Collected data

(* ===== verification/ToolText.v ===== *)
(** * Text utilities of the assembler tool chain

    Namespace [util] of [tools/macroBuilder/main.cpp]: lines, tokens, arguments
    and numbers.  A [std::string] is the list of its characters.  A function
    that throws returns [Err]; one whose execution is undefined behaviour (a
    vector indexed out of range, a signed overflow) returns [Undefined]. *)

From Stdlib Require Import Ascii.
From S2P Require Import Prelude CText.

(** ** Results *)

Inductive error :=
  | EEmptyNumber
  | EBadNumber (t : text)
  | EBadRegister (t : text)
  | ERegisterRange (t : text)
  | EStoi
  | EJson
  | EVariant
  | EKey (k : text)
  | EObject
  | EMacroName (line : Z)
  | EMacroEnd (name : text)
  | EMacroDepth
  | EMacroArgs (name : text) (expected got : Z)
  | EDuplicate (line : Z) (sym : text)
  | EOperand (line : Z) (op : text)
  | EUnknown (line : Z) (op : text)
  | EEntry (line : Z) (sym : text)
  | EUndefined (line : Z) (sym : text)
  | EGlobals (syms : list text)
  | EMode
  | EGlobalUndefined (sym : text)
  | EGlobalDuplicate (sym : text)
  | ERelocSize (n : Z)
  | EUnresolved (sym : text)
  | EEntrySymbol (sym : text)
  | EAlloc
  | EExecutable
  | EOutsideMemory
  | EDivideByZero
  | EOpcode (op pc : Z)
  | ESteps (n : Z).

Inductive res (A : Type) :=
  | Ok (a : A)
  | Err (e : error)
  | Undefined.
Arguments Ok {_} _.
Arguments Err {_} _.
Arguments Undefined {_}.

#[export] Instance res_ret : MRet res := λ A a, Ok a.
#[export] Instance res_bind : MBind res := λ A B f r,
  match r with Ok a => f a | Err e => Err e | Undefined => Undefined end.

Lemma res_bind_Ok {A B} (r : res A) (f : A → res B) b :
  r ≫= f = Ok b ↔ ∃ a, r = Ok a ∧ f a = Ok b.
Proof. destruct r as [a| |]; cbn; naive_solver. Qed.

(** Vectors: an index out of range is undefined. *)
Definition vget {A} (v : list A) (i : Z) : res A :=
  if i <? 0 then Undefined else match v !! Z.to_nat i with Some x => Ok x | None => Undefined end.
Definition vset {A} (v : list A) (i : Z) (x : A) : res (list A) :=
  if (i <? 0) || (Z.of_nat (length v) <=? i) then Undefined else Ok (<[Z.to_nat i := x]> v).

(** [long long]: a result that does not fit is undefined. *)
Definition i64 (z : Z) : res Z :=
  if (-9223372036854775808 <=? z) && (z <=? 9223372036854775807) then Ok z else Undefined.

(** ** Characters (the C locale) *)

Definition isspace (c : ascii) : bool :=
  let n := byte_of c in (n =? 32) || ((9 <=? n) && (n <=? 13)).

Definition isdigit (c : ascii) : bool := let n := byte_of c in (48 <=? n) && (n <=? 57).

Definition toupper (c : ascii) : ascii :=
  let n := nat_of_ascii c in
  if ((97 <=? n) && (n <=? 122))%nat then ascii_of_nat (n - 32) else c.

Definition upper (s : text) : text := toupper <$> s.

(** ** Lines *)

(** [if (!current.empty() && current.back() == '\r') current.pop_back();] *)
Definition drop_cr (current : text) : text :=
  match last current with
  | Some c => if Ascii.eqb c "013" then take (length current - 1) current else current
  | None => current
  end.

Fixpoint split_lines (rest current : text) : list text * text :=
  match rest with
  | [] => ([], current)
  | c :: rest' =>
      if Ascii.eqb c "010" then
        let '(ls, last) := split_lines rest' [] in (drop_cr current :: ls, last)
      else split_lines rest' (current ++ [c])
  end.

Definition read_lines (t : text) : list text :=
  let '(ls, current) := split_lines t [] in
  let ends_nl := match last t with Some c => Ascii.eqb c "010" | None => false end in
  match current with
  | [] => if ends_nl then ls ++ [[]] else ls
  | _ => ls ++ [drop_cr current]
  end.

(** ** Trimming and comments *)

Fixpoint trim_left (t : text) : text :=
  match t with
  | c :: t' => if isspace c then trim_left t' else t
  | [] => []
  end.

Definition trim_right (t : text) : text := rev (trim_left (rev t)).
Definition trim (t : text) : text := trim_right (trim_left t).

(** [std::string::find] of one character. *)
Fixpoint find_char (c : ascii) (t : text) : option nat :=
  match t with
  | [] => None
  | x :: t' => if Ascii.eqb x c then Some O else S <$> find_char c t'
  end.

Definition earliest (cut pos : option nat) : option nat :=
  match pos with
  | None => cut
  | Some p => match cut with
              | None => Some p
              | Some q => if (p <? q)%nat then Some p else Some q
              end
  end.

Definition strip_comment (line : text) : text :=
  let cut := earliest None (find_char ";" line) in
  let cut := earliest cut (find_char "#" line) in
  match cut with None => line | Some n => take n line end.

(** ** Tokens and arguments *)

Definition is_quote (c : ascii) : bool := Ascii.eqb c "'" || Ascii.eqb c "034".

Definition flush (current : text) (tokens : list text) : list text :=
  match current with [] => tokens | _ => current :: tokens end.

Fixpoint tokenize_loop (rest current : text) (quote : option ascii) : list text :=
  match rest with
  | [] => flush current []
  | ch :: rest' =>
      match quote with
      | Some q => tokenize_loop rest' (current ++ [ch]) (if Ascii.eqb ch q then None else Some q)
      | None =>
          if is_quote ch then tokenize_loop rest' (current ++ [ch]) (Some ch)
          else if isspace ch then flush current (tokenize_loop rest' [] None)
          else tokenize_loop rest' (current ++ [ch]) None
      end
  end.

Definition tokenize (line : text) : list text := tokenize_loop line [] None.

Fixpoint split_args_loop (rest current : text) (quote : option ascii) : list text :=
  match rest with
  | [] => flush (trim current) []
  | ch :: rest' =>
      match quote with
      | Some q => if Ascii.eqb ch q then split_args_loop rest' current None
                  else split_args_loop rest' (current ++ [ch]) (Some q)
      | None =>
          if is_quote ch then split_args_loop rest' current (Some ch)
          else if Ascii.eqb ch "," then flush (trim current) (split_args_loop rest' [] None)
          else split_args_loop rest' (current ++ [ch]) None
      end
  end.

Definition split_args (t : text) : list text := split_args_loop t [] None.

(** ** Numbers *)

Definition starts_with (t prefix : text) : bool :=
  (length prefix <=? length t)%nat && text_equal (take (length prefix) t) prefix.

Definition digit_of (ch : ascii) : Z :=
  let n := byte_of ch in
  if (48 <=? n) && (n <=? 57) then n - 48
  else if (97 <=? n) && (n <=? 102) then 10 + (n - 97)
  else if (65 <=? n) && (n <=? 70) then 10 + (n - 65)
  else -1.

Fixpoint parse_digits (original rest : text) (base value : Z) : res Z :=
  match rest with
  | [] => Ok value
  | ch :: rest' =>
      if Ascii.eqb ch "_" then parse_digits original rest' base value
      else
        let digit := digit_of ch in
        if (digit <? 0) || (base <=? digit) then Err (EBadNumber original)
        else
          prod ← i64 (value * base);
          value ← i64 (prod + digit);
          parse_digits original rest' base value
  end.

Definition parse_number (t : text) : res Z :=
  match trim t with
  | [] => Err EEmptyNumber
  | c :: s' =>
      let '(sign, rest) := if Ascii.eqb c "+" then (1, s')
                           else if Ascii.eqb c "-" then (-1, s') else (1, c :: s') in
      let '(base, digits) :=
        if starts_with rest (txt "0x") then (16, drop 2 rest)
        else if starts_with rest (txt "0b") then (2, drop 2 rest)
        else if starts_with rest (txt "0o") then (8, drop 2 rest)
        else (10, rest) in
      match digits with
      | [] => Err (EBadNumber t)
      | _ => value ← parse_digits t digits base 0; i64 (value * sign)
      end
  end.

(** [try { parse_number(text); return true; } catch (...) { return false; }] *)
Definition is_number (t : text) : res bool :=
  match parse_number t with
  | Ok _ => Ok true
  | Err _ => Ok false
  | Undefined => Undefined
  end.

(** [std::stoi]: white space, a sign, as many decimal digits as there are. *)
Fixpoint take_digits (t : text) (value : Z) (any : bool) : option Z :=
  match t with
  | c :: t' => if isdigit c then take_digits t' (value * 10 + (byte_of c - 48)) true
               else if any then Some value else None
  | [] => if any then Some value else None
  end.

Definition stoi (t : text) : res Z :=
  let t := trim_left t in
  let '(sign, t) := match t with
                    | c :: t' => if Ascii.eqb c "-" then (-1, t')
                                 else if Ascii.eqb c "+" then (1, t') else (1, t)
                    | [] => (1, [])
                    end in
  match take_digits t 0 false with
  | None => Err EStoi
  | Some v => let v := sign * v in
              if (-2147483648 <=? v) && (v <=? 2147483647) then Ok v else Err EStoi
  end.

Definition reg_index (name : text) : res Z :=
  match upper (trim name) with
  | c :: ((_ :: _) as rest) =>
      if negb (Ascii.eqb c "R") then Err (EBadRegister name)
      else
        idx ← stoi rest;
        if (idx <? 0) || (7 <? idx) then Err (ERegisterRange name) else Ok idx
  | _ => Err (EBadRegister name)
  end.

> EXERCISE DESCRIPTION: Could you tally the lines in the data that contain the string "earliest" and answer with the number alone?

> WRITTEN SOLUTION: 3